Voraussetzungen der Zitatfreiheit

Nicht jede Textzitierung ist zulässig. Es sind vielmehr folgende Voraussetzungen zu beachten:

1. Belegfunktion:

Wenn der Autor eines Artikels ein Zitat verwenden möchte, muss zuvor eine eigenständige geistige Auseinandersetzung des Autors mit dem jeweils relevanten Thema stattgefunden haben, so dass das Zitat lediglich als Beleg für die dargestellte eigene Ansicht dient. Der BGH hat ausdrücklich klargestellt (BGH, Urteil vom 30.11.2011, Az: I ZR 212/10), dass ein Zitat nicht lediglich um seiner selbst willen oder völlig zusammenhanglos oder zur rein informierenden Berichterstattung verwendet werden darf. Es muss eigene Ansichten belegen!

2. Zitatlänge:

Ein zitierter Text muss so kurz wie möglich gefasst sein, in etwa 1/4-1/3 des übernommenen Texts. Es darf nur so viel zitiert werden, wie erforderlich ist, um die eigenen Ansichten zu belegen.

3. Keine Textveränderung:

Der zitierte Text darf nicht verändert werden. Kürzungen oder Auslassungen des zitierten Textes sind möglich, müssen aber entsprechend gekennzeichnet sein, zum Beispiel durch eckige Klammern ( […] ).

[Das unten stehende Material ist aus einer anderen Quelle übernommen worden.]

Lemma ring_grow_repr r q :
  ring_repr r q -> ring_size r = ring_maxsize r ->
  ring_repr (ring_grow r) q /\ ring_size (ring_grow r) < ring_maxsize (ring_grow r).
Proof.
  intros Hr Hfull. pose proof Hr as [H1 H2 [H3 _] H4 _ _]. rewrite H3 in Hfull.
  pose proof (full_head _ _ Hr Hfull) as Hh.
  assert (Hlen : length (ring_buffer r) = Z.to_nat (ring_maxsize r)) by (unfold zlen in H2; lia).
  unfold ring_grow. simpl. rewrite Hh, H3, Hfull. set (M := ring_maxsize r) in *.
  destruct (Z.eqb_spec (ring_tail r) 0) as [Ht|Ht].
  - rewrite (proj2 (Z.ltb_ge _ _)) by lia. split; [|simpl; fold M; lia].
    apply (ring_unrolled r); simpl; fold M; try done; try lia.
    + rewrite zlen_app, H2. unfold zlen. rewrite length_replicate. lia.
    + intros i Hi. unfold slot. fold M. rewrite Z.mod_small by lia. rewrite lookup_app_l; [done|lia].
  - rewrite (proj2 (Z.ltb_lt _ _)) by lia. split; [|simpl; fold M; lia].
    replace (ring_tail r - 1 + 1) with (ring_tail r) by lia.
    rewrite (take_app_length' (ring_buffer r)), (take_app_le (ring_buffer r)) by lia.
    apply (ring_unrolled r); simpl; fold M; try done; try lia.
    + unfold zlen. rewrite !length_app, length_take, length_drop, length_app, length_replicate. lia.
    + intros i Hi. unfold slot. fold M. destruct (Z.lt_ge_cases (ring_tail r + i) M).
      * rewrite Z.mod_small by lia. rewrite lookup_app_l; [done|lia].
      * rewrite lookup_app_r by lia. rewrite lookup_app_l by (rewrite length_take; lia).
        rewrite lookup_take_lt by lia.
        replace (ring_tail r + i) with (ring_tail r + i - M + 1 * M) at 2 by lia.
        rewrite Z.mod_add, Z.mod_small by lia. f_equal. lia.
Qed.

(** ** Adding a value *)

Lemma ring_push_repr r q v :
  ring_repr r q -> ring_size r < ring_maxsize r ->
  let head := (ring_head r + 1) %% ring_maxsize r in
  0 <= head < zlen (ring_buffer r) /\
  ring_repr (r <| ring_head := head |> <| ring_buffer ::= <[Z.to_nat head := v]> |>
               <| ring_size ::= Z.add 1 |>) (q ++ [v]).
Proof.
  intros [H1 H2 [H3 H3'] H4 H5 H6] Hroom head.
  pose proof (Z.mod_pos_bound (ring_tail r + zlen q - 1) (ring_maxsize r) H1).
  assert (Hhead : head = (ring_tail r + zlen q) mod ring_maxsize r).
  { subst head. rewrite rem_mod by lia. rewrite H5, Zplus_mod_idemp_l. f_equal. lia. }
  pose proof (Z.mod_pos_bound (ring_tail r + zlen q) (ring_maxsize r) H1) as Hb.
  split; [lia|]. assert (zlen (q ++ [v]) = zlen q + 1) as Hl by (rewrite zlen_app; done).
  constructor; simpl; try rewrite Hl; try done; try lia.
  - unfold zlen in *. by rewrite length_insert.
  - rewrite Hhead. f_equal. lia.
  - intros i x Hi. unfold slot. simpl.
    apply lookup_app_Some in Hi as [Hi|[Hge Hi]].
    + pose proof (lookup_lt_Some _ _ _ Hi). rewrite list_lookup_insert_ne; [by apply H6|].
      rewrite Hhead. intros Heq. apply Z2Nat.inj in Heq; [|lia|apply Z.mod_pos_bound; lia].
      apply (mod_window_inj (ring_maxsize r) (ring_tail r) (zlen q) (Z.of_nat i)) in Heq; unfold zlen in *; lia.
    + apply list_lookup_singleton_Some in Hi as [Hi ->].
      replace (Z.of_nat i) with (zlen q) by (unfold zlen; lia). rewrite <- Hhead.
      apply list_lookup_insert_eq. unfold zlen in *. lia.
Qed.

Lemma add_repr t q time value :
  avg_repr t q ->
  returns (time_average_add t time value) (fun t' =>
    avg_repr t' (drop_old (ta_duration t) time q ++ [mk_time_value time value]) /\
    ta_duration t' = ta_duration t).
Proof.
  intros Hr. unfold time_average_add. eapply returns_seq; [by apply remove_old_repr|].
  intros t1 [[Hr1 Hs1] Hd1]. set (q1 := drop_old _ _ q) in *.
  set (r := if ring_size (ta_r t1) =? _ then _ else _).
  assert (ring_repr r q1 /\ ring_size r < ring_maxsize r) as [Hrr Hroom].
  { subst r. destruct (Z.eqb_spec (ring_size (ta_r t1)) (ring_maxsize (ta_r t1))).
    - by apply ring_grow_repr.
    - split; [done|]. destruct Hr1 as [_ _ [? ?] _ _ _]. lia. }
  clearbody r. destruct (ring_push_repr r q1 (mk_time_value time value) Hrr Hroom) as [Hh Hpush].
  cbv zeta. rewrite (proj2 (Z.leb_le _ _)), (proj2 (Z.ltb_lt _ _)) by lia. simpl andb. cbv iota.
  apply returns_Ret. split; [|done]. split; [exact Hpush|]. simpl.
  rewrite Hs1, u64_add, sumZ_app. simpl. do 2 f_equal. lia.
Qed.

4. Zitat hervorheben:Der zitierte Text ist als Zitat darzustellen und entsprechend kenntlich zu machen. Dies kann durch Markierungen oder zum Beispiel auch die Verwendung von Anführungszeichen geschehen.

5. Quellenangabe:

Erforderlich ist auch, dass die entsprechenden Quellen so genau wie möglich, zum Beispiel durch Benennung des Autors und der exakten Fundstelle, offen gelegt werden.

Fazit

Die vorliegende Entscheidung zeigt, dass die Zitierung von Textinhalten - sofern sie nur als Zitat gekennzeichnet sind, wie oftmals angenommen wird - nicht ohne weiteres zulässig ist. Bei jeder Zitierung muss vorher geprüft werden, ob es sich um ein urheberrechtlich geschütztes Werk handelt und dieses, wenn keine Genehmigung mittels Urheberrechtsinhabers vorliegt, durch die Voraussetzungen der Zitatfreiheit geschützt ist. Ansonsten können Unterlassungs- und Schadensersatzansprüche wegen Urheberrechtsverletzungen drohen.